Aneska jarang sekali menangis namun, hanya dengan Farhan ia ceritakan segalanya. Ia merasa sangat nyaman berada dekat dengan abangnya itu. Karena, itulah saat Farhan pergi meninggalkannya ia merasakan kehilangan sosok berharga dalam hidupnya.  Farhan sayang sekali dengan Aneska. Walaupun, jauh dan tak pernah berjumpa sejak hari itu. Farhan tetap melihat keberadaan adeknya dengan menyuruh seseorang. Farhan tau bahwa dalam waktu singkat ia tidak akan bertemu Aneska lagi.

"Abang parhan ?" Farhan tiba-tiba terjatuh pingsan dipelukan Aneska. Aneska yang panik segera menelpon ambulance dan mengantarkan ke rumah sakit. Aneska menangis tersedu-sedu di depan ruang IGD. Rasanya ada yang hancur dalam hidupnya. Setelah lama tidak berjumpa dengan kawan masa kecil yang ia anggap kakak sendiri. Namun, kondisinya kini menghawatirkan.
Seseorang pria datang mendekati Aneska membuat ia kaget.
"Aneska?" Varen Memegang pundak Aneska yang tertunduk dalam tangisnya untuk menenangkannya.

"Bapak, eh Varen ngapain lo ?" Kaget Aneska yang masih dalam tangis ketakutannya.
"Tenang ya," Varen memegang tangan Aneska.

Setelah selesai dengan pekerjaannya. Varen segera menyusul Aneska dan Farhan ke rumah sakit karena, mendapatkan kabar dari Viola temannya yang saat itu berada di kafe itu.
Tangis Aneska sangat tersedu-sedu menunggu dokter yang sedang memeriksa di dalam ruangan itu. Varen yang merasa Iba pun memeluk Aneska untuk menenangkannya.

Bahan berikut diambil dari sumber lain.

(** The comparator: [coin_before a b] is [cmp(a, b) < 0]. *)
Definition coin_before (a b : ResolvedFunding) : bool :=
  if negb (rg_valueSats a =? rg_valueSats b) then rg_valueSats b <? rg_valueSats a
  else if negb (String.eqb (rg_txid a) (rg_txid b)) then String.ltb (rg_txid a) (rg_txid b)
  else rg_vout a <? rg_vout b.

Definition sort_coins : list ResolvedFunding → list ResolvedFunding := js_sort coin_before.

Fixpoint select_until (coins : list ResolvedFunding) (required : Z) (selected : list ResolvedFunding) (sum : Z)
    : result (list ResolvedFunding) :=
  match coins with
  | [] => Throw (AppError "INSUFFICIENT_BTC" ("wallet has " +:+ pretty sum +:+ " sats but " +:+ pretty required +:+ " required"))
  | u :: rest =>
      let selected := selected ++ [u] in
      let sum := sum + rg_valueSats u in
      if required <=? sum then Ok selected else select_until rest required selected sum
  end.

Definition selectFunding (utxos : list ResolvedFunding) (requiredSats : Z) : result (list ResolvedFunding) :=
  select_until (sort_coins utxos) requiredSats [] 0.

(** ** psbt.ts *)
Definition walletDeltaSats (psbt : Psbt) (walletScriptsHex : list string) : Z :=
  let mine := toLowerCase <$> walletScriptsHex in
  let owned (script : list byte) := bool_decide (toHex script ∈ mine) in
  let into := foldl (λ sum out, if owned (txo_script out) then sum + txo_value out else sum) 0 (psbt_outputs psbt) in
  let outOf := foldl (λ sum input, match psi_witnessUtxo input with
                                   | Some u => if owned (txo_script u) then sum + txo_value u else sum
                                   | None => sum
                                   end) 0 (psbt_inputs psbt) in
  into - outOf.

(** ** service.ts: resolveFundingAndFee *)
Record FundingParams := {
  fp_op : CoveOperation; fp_wallet : ResolvedWalletIdentity; fp_candidates : list FundingCandidate;
  fp_targetSats : Z; fp_tokenInputs : option Z; fp_recipientCarriers : option Z; fp_discovery : option bool;
  fp_feeRateSatPerVb : option Z; fp_explicitMinerFeeSats : option Z
}.

Record FundingChoice := { fc_inputs : list SpendableInput; fc_price : ResolvedMinerFee }.

(** What the fee rates and the fee destination are, as the build reads them. *)
Record FeeContext := { fx_rates : FeeRates; fx_feeScript : list byte; fx_maxMinerFeeSats : Z }.

Definition is_tag_char (c : ascii) : bool :=
  let n := Z.of_N (N_of_ascii c) in ((65 <=? n) && (n <=? 90)) || (n =? 95).

(** [e.message.replace(/^\[[A-Z_]+\]\s*/, "")] *)
Fixpoint after_tag (seen : bool) (s : string) : option string :=
  match s with
  | String c s => if is_tag_char c then after_tag true s else if seen && Ascii.eqb c "]" then Some s else None
  | EmptyString => None
  end.
Definition strip_tag (message : string) : string :=
  match message with
  | String "[" s =>
      match after_tag false s with Some s => of_utf8 (trim_with space2 space3 (utf8 s)) | None => message end
  | _ => message
  end.

(** [if (e instanceof FeeError) throw new AppError(...)] *)
Definition fee_to_app (e : exn) : exn :=
  match exn_class e, exn_code e with
  | EFeeError, Some code => AppError code (strip_tag (exn_message e))
  | _, _ => e
  end.

Definition is_standard (t : FeeTier) : bool := match ft_key t with Standard => true | _ => false end.

(** [params.feeRateSatPerVb ?? (explicit === undefined ? standard.satPerVb : undefined)] *)
Definition chosen_rate (rates : FeeRates) (rate explicit : option Z) : result (option Z) :=
  match rate, explicit with
  | Some r, _ => Ok (Some r)
  | None, Some _ => Ok None
  | None, None =>
      standard ← of_option undefined_prop
        (match List.find is_standard (fr_tiers rates) with Some t => Some t | None => head (fr_tiers rates) end);
      Ok (Some (ft_satPerVb standard))
  end.

Definition operation_shape (x : FeeContext) (params : FundingParams) (fundingInputs : Z) : OperationShapeInput :=
  let w := fp_wallet params in {|
  os_fundingInputs := fundingInputs; os_fundingKind := Some (rr_kind (rw_payments w)); os_tokenInputs := fp_tokenInputs params;
  os_tokenKind := Some (rr_kind (rw_ordinals w));
  os_walletScriptDigits := Z.of_nat (String.length (rr_script (rw_payments w)));
  os_ordinalsScriptDigits := Some (Z.of_nat (String.length (rr_script (rw_ordinals w))));
  os_feeScriptBytes := blen (fx_feeScript x); os_recipientCarriers := fp_recipientCarriers params;
  os_discovery := fp_discovery params |}.

Definition priceAt (x : FeeContext) (params : FundingParams) (rate : option Z) (fundingInputs : nat) : result ResolvedMinerFee :=
  try_catch
    (resolveMinerFee {| rm_rateSatPerVb := rate; rm_explicitSats := fp_explicitMinerFeeSats params;
       rm_vsize := estimateOperationVsize (fp_op params) (operation_shape x params (Z.of_nat fundingInputs));
       rm_floorSatPerVb := fr_floorSatPerVb (fx_rates x); rm_ceilingSatPerVb := fr_ceilingSatPerVb (fx_rates x);
       rm_maxMinerFeeSats := fx_maxMinerFeeSats x |})
    (λ e, Throw (fee_to_app e)).

(** The transitions of a vault. *)
Definition vault_op (op : CoveOperation) : bool := match op with BACKING_BUY | REDEEM => true | _ => false end.

Definition usable_coins (op : CoveOperation) (resolved : list ResolvedFunding) : list ResolvedFunding :=
  if vault_op op then List.filter (λ f, 1 <=? rg_confirmations f) resolved else resolved.
Definition pending_coins (op : CoveOperation) (resolved : list ResolvedFunding) : list ResolvedFunding :=
  if vault_op op then List.filter (λ f, rg_confirmations f <? 1) resolved else [].
(** the token carriers of a redemption or a transfer: those that are taken
    belong to the holder, are at most four, hold the amount, and no fewer of
    the holder's carriers do; when the selection is refused, no choice of that
    many of them holds the amount. *)
Theorem carriers_fewest max what amount mine :
  Forall (λ u, 0 ≤ ur_amountAtoms u) mine →
  match select_carriers max what amount mine with
  | Ok selected =>
      selected ⊆+ mine ∧ (length selected ≤ max)%nat ∧ amount ≤ carriers_worth selected
      ∧ ∀ other, other ⊆+ mine → (length other < length selected)%nat → carriers_worth other < amount
  | Throw _ => ∀ other, other ⊆+ mine → (length other ≤ max)%nat → carriers_worth other < amount
  end.
Proof.
  intros Hpos. unfold select_carriers. rewrite foldl_worth, Z.add_0_l.
  destruct (Z.ltb_spec (carriers_worth mine) amount) as [Hlt|Hge].
  { intros other Ho _. pose proof (worth_submseteq _ _ _ Hpos Ho). lia. }
  rewrite throw_if_false by done. cbv beta.
  pose proof (js_sort_perm carrier_before mine) as Hp.
  pose proof (js_sort_descending _ _ carrier_before_value carrier_before_value' mine) as Hd.
  destruct (take_carriers max amount 0 (js_sort carrier_before mine)) as [selected running] eqn:E.
  apply take_carriers_spec in E as (n & -> & Hm & Hl & -> & Hj & Hend). rewrite Z.add_0_l in *.
  assert (∀ other, other ⊆+ mine → carriers_worth other ≤ carriers_worth (take (length other) (js_sort carrier_before mine))) as Hbest.
  { intros other Ho. apply greedy_best; [done|]. by rewrite Hp. }
  destruct (Z.ltb_spec (carriers_worth (take n (js_sort carrier_before mine))) amount) as [Hlt|Hge'].
  - intros other Ho Hol. specialize (Hbest _ Ho). pose proof (submseteq_length _ _ Ho) as Hlen.
    rewrite <- (Permutation_length Hp) in Hlen.
    assert (length other ≤ n)%nat as Hn by (destruct Hend as [?|[?|?]]; lia).
    destruct (decide (length other = n)) as [E|]; [rewrite E in Hbest; lia|]. specialize (Hj (length other) ltac:(lia)). lia.
  - rewrite throw_if_false by done. cbv beta. rewrite length_take_le by lia. split_and!; [|lia|done|].
    + rewrite <- Hp at 2. apply sublist_submseteq, sublist_take.
    + intros other Ho Hol. specialize (Hbest _ Ho). specialize (Hj (length other) Hol). lia.
Qed.
(* ===== verification/AppQuoteInv.v ===== *)
(** * What a quote promises

    The tip a quote is made on follows from the confirmed backing by mints and
    redemptions; a budget buys the most lots it can; the quoted price is the
    one the transition takes. *)
From S2P Require Import Prelude Bytes Curve Economics Wire Covenant Vault Indexer Store Hydrate Lockstep Spend Guardian AppConfig AppFunding TxSession AppQuote.

(** ** The searches *)
Section Search.
Context (p : Z → Prop).
Context `{∀ z, Decision (p z)}.

Lemma search_most_spec fits fuel : ∀ lo hi, (Z.to_nat (hi - lo) < fuel)%nat → 0 ≤ lo ≤ hi →
  (∀ k, lo < k ≤ hi → fits k = Ok (bool_decide (p k))) →
  (∀ j k, lo < j ≤ k → k ≤ hi → p k → p j) →
  ∃ r, search_most fuel fits lo hi = Ok r ∧ lo ≤ r ≤ hi ∧ (r = lo ∨ p r) ∧ ∀ k, r < k ≤ hi → ¬ p k.
Proof.
  induction fuel as [|fuel IH]; intros lo hi Hf Hlo Hfits Hmono; [lia|]. cbn [search_most].
  destruct (Z.ltb_spec lo hi) as [Hlt|Hge]; [|exists lo; split_and!; [done|lia..|by left|lia]].
  rewrite quot_div by lia. set (mid := (lo + hi + 1) `div` 2).
  assert (lo < mid ≤ hi) as Hmid by (pose proof (Z.div_mod (lo + hi + 1) 2 ltac:(lia)); pose proof (Z.mod_pos_bound (lo + hi + 1) 2 ltac:(lia)); lia).
  clearbody mid. rewrite Hfits, bind_of_Ok by lia. destruct (bool_decide (p mid)) eqn:E; to_prop.
  - destruct (IH mid hi) as (r & Hr & Hb & Hp & Hk); [lia|lia|intros; apply Hfits; lia| |].
    { intros j k ? ?. apply Hmono; lia. }
    exists r. split_and!; [done|lia..| |done]. destruct Hp as [->|]; by right.
  - destruct (IH lo (mid - 1)) as (r & Hr & Hb & Hp & Hk); [lia|lia|intros; apply Hfits; lia| |].
    { intros j k ? ?. apply Hmono; lia. }
    exists r. split_and!; [done|lia..|done|]. intros k Hrk Hpk. destruct (decide (k < mid)) as [|Hge].
    + apply (Hk k); [lia|done].
    + apply E. apply (Hmono mid k); [lia..|done].
Qed.

Lemma search_least_spec enough fuel : ∀ a b, (Z.to_nat (b - a) < fuel)%nat → 0 ≤ a ≤ b →
  (∀ k, a ≤ k < b → enough k = Ok (bool_decide (p k))) →
  (∀ j k, a ≤ j ≤ k → k ≤ b → p j → p k) →
  ∃ r, search_least fuel enough a b = Ok r ∧ a ≤ r ≤ b ∧ (r = b ∨ p r) ∧ ∀ k, a ≤ k < r → ¬ p k.
Proof.
  induction fuel as [|fuel IH]; intros a b Hf Ha Henough Hmono; [lia|]. cbn [search_least].
  destruct (Z.ltb_spec a b) as [Hlt|Hge]; [|exists a; split_and!; [done|lia..|left; lia|lia]].
  rewrite quot_div by lia. set (m := (a + b) `div` 2).
  assert (a ≤ m < b) as Hm by (pose proof (Z.div_mod (a + b) 2 ltac:(lia)); pose proof (Z.mod_pos_bound (a + b) 2 ltac:(lia)); lia).
  clearbody m. rewrite Henough, bind_of_Ok by lia. destruct (bool_decide (p m)) eqn:E; to_prop.
  - destruct (IH a m) as (r & Hr & Hb & Hp & Hk); [lia|lia|intros; apply Henough; lia| |].
    { intros j k ? ?. apply Hmono; lia. }
    exists r. split_and!; [done|lia..| |done]. destruct Hp as [->|]; by right.
  - destruct (IH (m + 1) b) as (r & Hr & Hb & Hp & Hk); [lia|lia|intros; apply Henough; lia| |].
    { intros j k ? ?. apply Hmono; lia. }
    exists r. split_and!; [done|lia..|done|]. intros k Hrk Hpk. destruct (decide (m < k)) as [|Hge].
    + apply (Hk k); [lia|done].
    + apply E. apply (Hmono k m); [lia..|done].
Qed.
End Search.

(** ** The cost of lots *)
Section Cost.
Context (config : V3AppConfig).
Context (Hbps : 0 ≤ ac_buyFeeBps config) (Hflat : 0 ≤ ac_buyFeeFlatSats config).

"It's Oke Aneska. Farhan ngak kenapa-kenapa."
Setelah beberapa menit menunggu dokter yang memeriksa. Dokter itu keluar dari ruangan Igd itu.
"Apa ada keluarga pasien ?" Tanya seorang dokter.
"Saya dok. Temannya pasien yang ada di dalam. Bagaimana keadaanya? " Jawab Varen.
"Pasien hanya kelelahan dan butuh istirahat." Jelas Dokter.
"Syukurlah. Apa saya boleh masuk ?" Aneska nampak sedikit lega dengan penjelasan dokter.
"Boleh, silahkan."

Setelah diperbolehkan masuk Aneska dan Varen segera masuk ke dalam ruangan itu.
Aneska diam dan duduk di sebelah ranjang Pasian. Melihat keadaan Farhan, ia baru menyadari ada beberapa luka lebam di lengan sebelah kiri seperti bekas sabetan.
"Aneska kenapa nangis ?" Deep voice Farhan setelah ia terbangun dari pingsannya.
"Abang kenapa ?" tanyanya dengan rasa khawatir.
"It's okay. Aku hanya kelelahan." Jelas Farhan.
"Trus luka ini ?" Tunjuk Aneska ke lengan kiri Farhan.
"Hahaha, Itu tadi aku ketendang bola." Katanya dengan Kekehan ringan.
Aneska tampak ragu dengan penjelasan Farhan namun, ia tersenyum dan meyakinkan bahwa semua baik-baik saja.
"Hem Hem." Deheman dari Varen yang mengundang perhatian para atensi.
"Aneska udah malam kamu nga pulang ?"
Jam hampir tengah malam Aneska baru mengingatnya.
"Hah." Aneska kaget melihat jam tangannya menunjukkan pukul 23.00 malam.
"Aneska kamu pulang ya. Biar dianter Varen," kata Farhan.
Aneska mengangukan kepalanya.

Aneska takut sebenarnya untuk pulang namun, jika ia tidak pulang sekarang hukuman yang ia dapat semakin keji.
"Aneska ayo pulang, biar aku anterin."  Varen tiba-tiba mengandeng tangan Aneska dan menariknya untuk keluar dari kamar Farhan namun, ditapis oleh Aneska.
"Gausah pegang-pegang," sinis Aneska.
"Kenapa sih ?"
"gasuka najis, gelay."
"Emang gue kucing apa?" Jelas Varen dengan asal.
"Lo srigala."
"Panda, gasopan kamu ya, awas aja besok."
"Dih dasar beruang kutup, sukanya ngancem."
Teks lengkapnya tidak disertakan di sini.